Evolving step by step after the German invasion of the Soviet Union, the alliance was a virtual marriage of necessity between the two Western democracies and Stalin's communist government, impelled by the reality of war and a common threat to all three powers, as well as the necessity of joining military and political forces to achieve victory in the war. The motives and attitudes of alliance members varied over time according to the military situation and the member states' political aims. To varying degrees, the Big Three shared certain wartime goals in addition to victory: for instance, mutual military assistance, formulation of a common unified wartime military strategy, establishment of a postwar international security organization, and elimination of any future threats from Germany and Japan.

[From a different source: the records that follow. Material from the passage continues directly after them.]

(** X2: a run draws from the generator once for every (tick, agent)
    pair, except on the ticks on which the agent picks up or drops,
    which draw nothing. *)
Theorem draws_consumed (cfg : Config) (draws : nat -> Qc) (steps : Z) :
  exists s l,
    simulate cfg draws steps = Some s /\
    observe cfg draws (Z.to_nat steps) (initial cfg) = Some l /\
    length l = (Z.to_nat steps * Z.to_nat (ANT_COUNT cfg))%nat /\
    Z.of_nat (rng s) =
    Z.of_nat (length l) - count picked_up l - count dropped l.
Proof.
  destruct (simulate_total cfg draws steps) as (s & Hs & _).
  destruct (ticks_observe cfg draws _ _ _ Hs) as (l & Hobs & Hlen & _).
  destruct (initial_ants cfg) as [Hn _].
  exists s, l. splits; auto.
  - now rewrite Hlen, Hn.
  - rewrite (ticks_draws cfg draws _ _ _ _ Hs Hobs). simpl. lia.
Qed.

(** ** Trips counted at FOOD and not yet at NEST *)

Lemma step_balance (cfg : Config) (draws : nat -> Qc) (b a : Ant) (ph ph' : Field)
    (rng rng' : nat) :
  NEST cfg <> FOOD cfg ->
  step cfg draws b ph rng = Some (a, ph', rng') ->
  (if laden cfg a then 1 else 0) - (if laden cfg b then 1 else 0) =
  (if reached_food cfg (pos b) a then 1 else 0)
  - (if reached_nest cfg (pos b) a then 1 else 0).
Proof.
  intros Hne H. apply step_inv in H.
  assert (Hnf : pos_eqb (NEST cfg) (FOOD cfg) = false) by now apply pos_eqb_neq.
  assert (Hfn : pos_eqb (FOOD cfg) (NEST cfg) = false)
    by (apply pos_eqb_neq; congruence).
  unfold laden, reached_food, reached_nest.
  destruct H as [(Hc & Hp & -> & _) | [(Hc & Hp & Hm & _) | [(Hc & Hp & -> & _) | (Hc & Hp & Hm & _)]]].
  - cbn [set_carrying carrying pos]. rewrite Hc, Hp, pos_eqb_refl, Hfn. reflexivity.
  - destruct (move_carrying _ _ _ _ _ _ _ Hm) as [Hca _]. rewrite Hca, Hc.
    apply pos_eqb_neq in Hp. rewrite Hp. cbn [negb andb].
    destruct (pos_eqb (pos a) (FOOD cfg)); reflexivity.
  - cbn [set_carrying carrying pos]. rewrite Hc, Hp, pos_eqb_refl, Hnf. reflexivity.
  - destruct (move_carrying _ _ _ _ _ _ _ Hm) as [Hca _]. rewrite Hca, Hc.
    apply pos_eqb_neq in Hp. rewrite Hp. cbn [negb andb].
    destruct (pos_eqb (pos a) (NEST cfg)); reflexivity.
Qed.

Lemma ants_loop_balance (cfg : Config) (draws : nat -> Qc) (todo : list Ant) :
  NEST cfg <> FOOD cfg ->
  forall ph st rng done ph' st' rng',
    ants_loop cfg draws todo ph st rng = Some (done, ph', st', rng') ->
    found_food st' - returned st' - count (laden cfg) done =
    found_food st - returned st - count (laden cfg) todo.
Proof.
  intros Hne. induction todo as [| ant rest IH]; intros ph st rng done ph' st' rng' H.
  - simpl in H. inversion H; subst. reflexivity.
  - apply ants_loop_cons in H. simpl in H.
    destruct H as (a' & ph1 & rng1 & rest' & Hst & Hl & ->).
    pose proof (step_balance cfg draws _ _ _ _ _ _ Hne Hst) as Hb.
    specialize (IH _ _ _ _ _ _ _ Hl).
    destruct (record_counts cfg (pos ant) a' st) as [Hf Hr].
    rewrite !count_cons. lia.
Qed.

Lemma ticks_balance (cfg : Config) (draws : nat -> Qc) (n : nat) :
  NEST cfg <> FOOD cfg ->
  forall s s',
    ticks cfg draws n s = Some s' ->
    found_food (stats s') - returned (stats s') - count (laden cfg) (ants s') =
    found_food (stats s) - returned (stats s) - count (laden cfg) (ants s).
Proof.
  intros Hne. induction n as [| n IH]; intros s s' H; simpl in H.
  - inversion H. reflexivity.
  - destruct (tick cfg draws s) as [s1 |] eqn:Ht; [| discriminate].
    rewrite (IH s1 s' H). unfold tick in Ht.
    destruct (ants_loop cfg draws (ants s) (pheromones s) (stats s) (rng s))
      as [[[[done ph'] st'] rng'] |] eqn:Hl; [| discriminate].
    destruct (evaporate cfg ph'); [| discriminate].
    inversion Ht; subst s1. cbn [ants stats].
    now apply (ants_loop_balance cfg draws (ants s) Hne _ _ _ _ _ _ _ Hl).
Qed.

Lemma initial_laden (cfg : Config) :
  NEST cfg <> FOOD cfg -> count (laden cfg) (ants (initial cfg)) = 0.
Proof.
  intros Hne. destruct (initial_ants cfg) as [_ Hall].
  induction Hall as [| a l [Hp Hc] _ IH]; [reflexivity |].
  rewrite count_cons, IH. unfold laden. rewrite Hc, Hp.
  apply pos_eqb_neq in Hne. now rewrite Hne.
Qed.

(** X3: with NEST and FOOD on different cells, [found_food] minus
    [returned] is at every moment the number of agents on a counted
    trip: Searching on FOOD or Returning away from NEST.  The report
    therefore never shows more returns than finds, nor finds ahead of
    returns by more than the number of ants. *)
Theorem counters_balance (cfg : Config) (draws : nat -> Qc) (steps : Z) :
  NEST cfg <> FOOD cfg ->
  exists s,
    simulate cfg draws steps = Some s /\
    found_food (stats s) - returned (stats s) = count (laden cfg) (ants s) /\
    returned (stats s) <= found_food (stats s) <=
      returned (stats s) + Z.max 0 (ANT_COUNT cfg).
Proof.
  intros Hne.
  destruct (simulate_total cfg draws steps) as (s & Hs & _ & _ & Hlen & _).
  pose proof (ticks_balance cfg draws _ Hne _ _ Hs) as Hb.
  rewrite (initial_laden cfg Hne) in Hb. simpl in Hb.
  pose proof (count_ge_0 (laden cfg) (ants s)).
  pose proof (count_le_length (laden cfg) (ants s)) as Hle. rewrite Hlen in Hle.
  exists s. splits; auto; lia.
Qed.

Lemma counters_balance_witness :
  exists s,
    simulate default_config half 200 = Some s /\
    returned (stats s) <= found_food (stats s) <= returned (stats s) + 100.
Proof.
  destruct (counters_balance default_config half 200 ltac:(discriminate))
    as (s & Hs & _ & Hb).
  exists s. split; [exact Hs | exact Hb].
Defined.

The decisive stage in the formation of the Grand Alliance occurred after the German invasion of the Soviet Union in June 1941, when, prompted by fear that Germany might win the war, British Prime Minister Winston Churchill and U.S. President Franklin D. Roosevelt declared their support for the Soviet Union as "true allies in the name of the peoples of Europe and America." Great Britain and the Soviet Union signed a mutual aid treaty in July 1941, and Stalin endorsed the peace aims of Roosevelt's and Churchill's Atlantic Charter in September. In November the United States solidified the alliance by extending lend-lease assistance to the Soviet Union. Thereafter, a steady stream of agreements and periodic meetings between unofficial representatives, ministers, and heads of state of the three countries formalized the alliance. The most important ministerial meetings took place in London (September - October 1941) and Moscow (October 1941 and October 1943) and at the Big Three summits at Tehran (November 1943 - January 1944), Yalta (Crimea) (February 1945), and Potsdam (July - August 1945). During wartime, tensions emerged within the alliance over such vital issues as the adequacy of lend-lease aid, military coordination among Allied armies, the opening of a second front on mainland Europe, the postwar boundaries of the Soviet Union, the political structure of liberated European countries, Soviet participation in the war against Japan, European reconstruction, and the shape and nature of postwar peace.

Bibliography

Churchill, Winston S. (1950). The Grand Alliance. Boston: Houghton Mifflin.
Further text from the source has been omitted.